Michael Rich, MD, MPH, is Boston Children’s Hospital’s media expert and director of Boston Children’s Center on Media and Child Health. Send him a media-related parenting question via cmch@childrens.harvard.edu and follow him on Twitter @CMCH_Boston.

Michael Rich, MD, MPH

Q: Should I read my 14 year old daughter’s text messages?  I want to make sure she is safe and that she isn’t using her phone late at night.  She feels that I check her texts because I don’t trust her, but I feel that as a parent (who also pays for the phone), it is my job to make sure she is safe.

-Troubled about texting, Denver, CO

A: Your question is an important one and highlights issues that many parents deal with when it comes to being aware of a child’s activities. Make it clear to your daughter that you do trust her to do the best she can in any situation, and that you are showing that trust by providing her with a cell phone.

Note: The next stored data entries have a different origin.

(** The amount never shrinks while the page waits, and is never less than what was
    accrued at the preflight, which it is until fees run. *)
Theorem ticker_grows (p : PreflightPayload) (a b : Z) (Hp : amounts_ok p) (Hab : a <= b) :
  pf_accruedAmountDue p * 10 <= computeDisplaySubBase p a <= computeDisplaySubBase p b /\
  (isMoraAccruingAt p a = false -> computeDisplaySubBase p a = pf_accruedAmountDue p * 10).
Proof.
  destruct Hp as (Hr & Hs & Ha). rewrite !display_late. pose proof (late_ms_nonneg p a). pose proof (late_ms_grows p a b Hab).
  split; [split|].
  - pose proof (Z.quot_pos (pf_ratePerSecWad p * late_ms p a * pf_storedAmountDueBefore p) MS_TO_SUB_BASE_DIVISOR). unfold MS_TO_SUB_BASE_DIVISOR in *. nia.
  - apply Zplus_le_compat_l. apply Z.quot_le_mono; [unfold MS_TO_SUB_BASE_DIVISOR; lia|]. apply Z.mul_le_mono_nonneg_r; [done|].
    by apply Z.mul_le_mono_nonneg_l.
  - intros Hm. unfold late_ms. rewrite Hm, Z.mul_0_r, Z.mul_0_l. change (Z.quot 0 MS_TO_SUB_BASE_DIVISOR) with 0. lia.
Qed.

(** ** From the contract to the screen *)

Section EndToEnd.
  Context `{ENV : Env} `{DB : Database} `{OUT : Outside}.

(** The payload survives the way to the page. *)
Lemma read_preflight_body p : read_preflight (preflight_body p) = Ok p.
Proof. unfold read_preflight, preflight_body. cbn. rewrite !BigInt_String. by destruct p. Qed.

Lemma quot_between a b : 0 <= a -> 0 < b -> Z.quot a b * b <= a < (Z.quot a b + 1) * b.
Proof. intros Ha Hb. pose proof (Z.quot_rem' a b). pose proof (Z.rem_bound_pos a b Ha Hb). nia. Qed.

(** The instant the backend derives from the preview gives the preview back, up to a
    second of fees. *)
Lemma derived_display rate stored preview now lateStart :
  0 < rate -> 0 < stored -> stored < preview -> lateStart < now ->
  (preview - stored) * 10 ^ 18 <= rate * stored * (now - lateStart) ->
  let last := last_accrued false true rate stored now lateStart (Some preview) in
  let shown := Z.quot (stored * 10 + Z.quot (rate * ((now - Z.max last lateStart) * 1000) * stored) MS_TO_SUB_BASE_DIVISOR) 10 in
  lateStart <= last <= now /\ shown <= preview < shown + rate * stored / 10 ^ 18 + 2.
Proof.
  intros Hr Hs Hp Hl Hcov. unfold last_accrued. cbn [orb negb].
  assert ((rate =? 0) = false) as -> by lia. assert ((stored =? 0) = false) as -> by lia.
  assert ((preview - stored <=? 0) = false) as -> by lia.
  cbn [orb]. set (e := Z.quot ((preview - stored) * 10 ^ 18) (rate * stored)).
  assert (Hrs : 0 < rate * stored) by nia.
  pose proof (quot_between ((preview - stored) * 10 ^ 18) (rate * stored) ltac:(nia) Hrs) as He. fold e in He.
  assert (He0 : 0 <= e) by (apply Z.quot_pos; nia).
  assert (Hen : e <= now - lateStart) by nia.
  cbn zeta. rewrite (Z.max_l (now - e) lateStart) by lia. rewrite (Z.max_l (now - e) lateStart) by lia.
  split; [lia|]. replace (now - (now - e)) with e by lia.
  assert (Hy : Z.quot (rate * (e * 1000) * stored) MS_TO_SUB_BASE_DIVISOR = rate * stored * e / 10 ^ 17).
  { unfold MS_TO_SUB_BASE_DIVISOR. rewrite Z.quot_div_nonneg by nia.
    replace (rate * (e * 1000) * stored) with (rate * stored * e * 10 ^ 3) by lia. change (10 ^ 20) with (10 ^ 17 * 10 ^ 3).
    by rewrite Z.div_mul_cancel_r by lia. }
  rewrite Hy. assert (0 <= rate * stored * e / 10 ^ 17) by (apply Z.div_pos; nia).
  rewrite Z.quot_div_nonneg by lia. rewrite Z.add_comm, Z.div_add by lia. rewrite Z.div_div by lia. change (10 ^ 17 * 10) with (10 ^ 18).
  set (x := rate * stored * e) in *. pose proof (Z.div_mod x (10 ^ 18) ltac:(lia)). pose proof (Z.mod_pos_bound x (10 ^ 18) ltac:(lia)).
  pose proof (Z.div_mod (rate * stored) (10 ^ 18) ltac:(lia)). pose proof (Z.mod_pos_bound (rate * stored) (10 ^ 18) ltac:(lia)).
  assert (x <= (preview - stored) * 10 ^ 18 < x + rate * stored) by (unfold x; lia). lia.
Qed.

(** C31. A late loan whose fees are not materialised, at a time [now] of the chain: the page
    shows, at the time of the preflight, at most the contract's preview of the debt,
    and less than it by under one second of fees and two units. *)
Theorem ticker_shows_preview (wallet : string) (loan : OnChainLoanFull) (premium : Premium) (preview now : Z) (isDefaulted : option bool) (w : World)
    (Hrate : 0 < premium_lateRatePerSecWad premium) (Hdue : 0 < f_amountDue loan) (Hfees : f_amountDue loan < preview)
    (Hlate : f_due loan + f_gracePeriod loan < now)
    (Hpreview : (preview - f_amountDue loan) * 10 ^ 18 <=
                premium_lateRatePerSecWad premium * f_amountDue loan * (now - (f_due loan + f_gracePeriod loan))) :
  exists p w', preflight_loan wallet false loan (Some premium) (Some preview) isDefaulted now w = (Ok p, w') /\
    read_preflight (preflight_body p) = Ok p /\
    let shown := Z.quot (computeDisplaySubBase p (pf_serverNowUnix p * 1000)) 10 in
    isMoraAccruingAt p (pf_serverNowUnix p * 1000) = true /\
    shown <= preview < shown + premium_lateRatePerSecWad premium * f_amountDue loan / 10 ^ 18 + 2.
Proof.
  destruct (derived_display _ _ preview now (f_due loan + f_gracePeriod loan) Hrate Hdue Hfees Hlate Hpreview) as [Hlast Hshown].
  unfold preflight_loan. cbn zeta. assert ((f_due loan + f_gracePeriod loan <? now) = true) as -> by lia.
  cbn [accrue_decision negb]. rewrite bool_decide_eq_true_2 by (by eexists). cbn [negb when].
  cbv [mbind M_bind mret M_ret]. unfold date_now, outside.
  eexists _, _. split; [reflexivity|]. split; [apply read_preflight_body|].
  rewrite display_late. unfold late_ms, isMoraAccruingAt, chainEstimateMs.
  cbn [pf_ratePerSecWad pf_lateStart pf_chainNowUnix pf_serverNowUnix pf_lastAccruedTs pf_accruedAmountDue pf_storedAmountDueBefore].
  set (serverNow := _ / 1000). set (late := f_due loan + f_gracePeriod loan) in *. fold late.
  replace (now * 1000 + (serverNow * 1000 - serverNow * 1000)) with (now * 1000) by lia.
  assert ((premium_lateRatePerSecWad premium =? 0) = false) as -> by lia.
  assert ((late * 1000 <=? now * 1000) = true) as -> by lia. split; [done|].
  rewrite <- Z.mul_sub_distr_r, Z.max_r by lia. exact Hshown.
Qed.
End EndToEnd.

It is important for you, as her parent, to help guide and teach your daughter to use this powerful technology effectively on her own and in ways that promote her becoming the kind of person that she wants to become. Just as you will sit in the front seat with her as she learns to drive, your awareness of her digital activities is your way of guiding and supporting her as she learns to use this powerful tool effectively, safely, and respectfully. As her parent, you have a wealth of experience that you can share, not to restrict, but to help her learn from mistakes made by you or others rather than making them herself.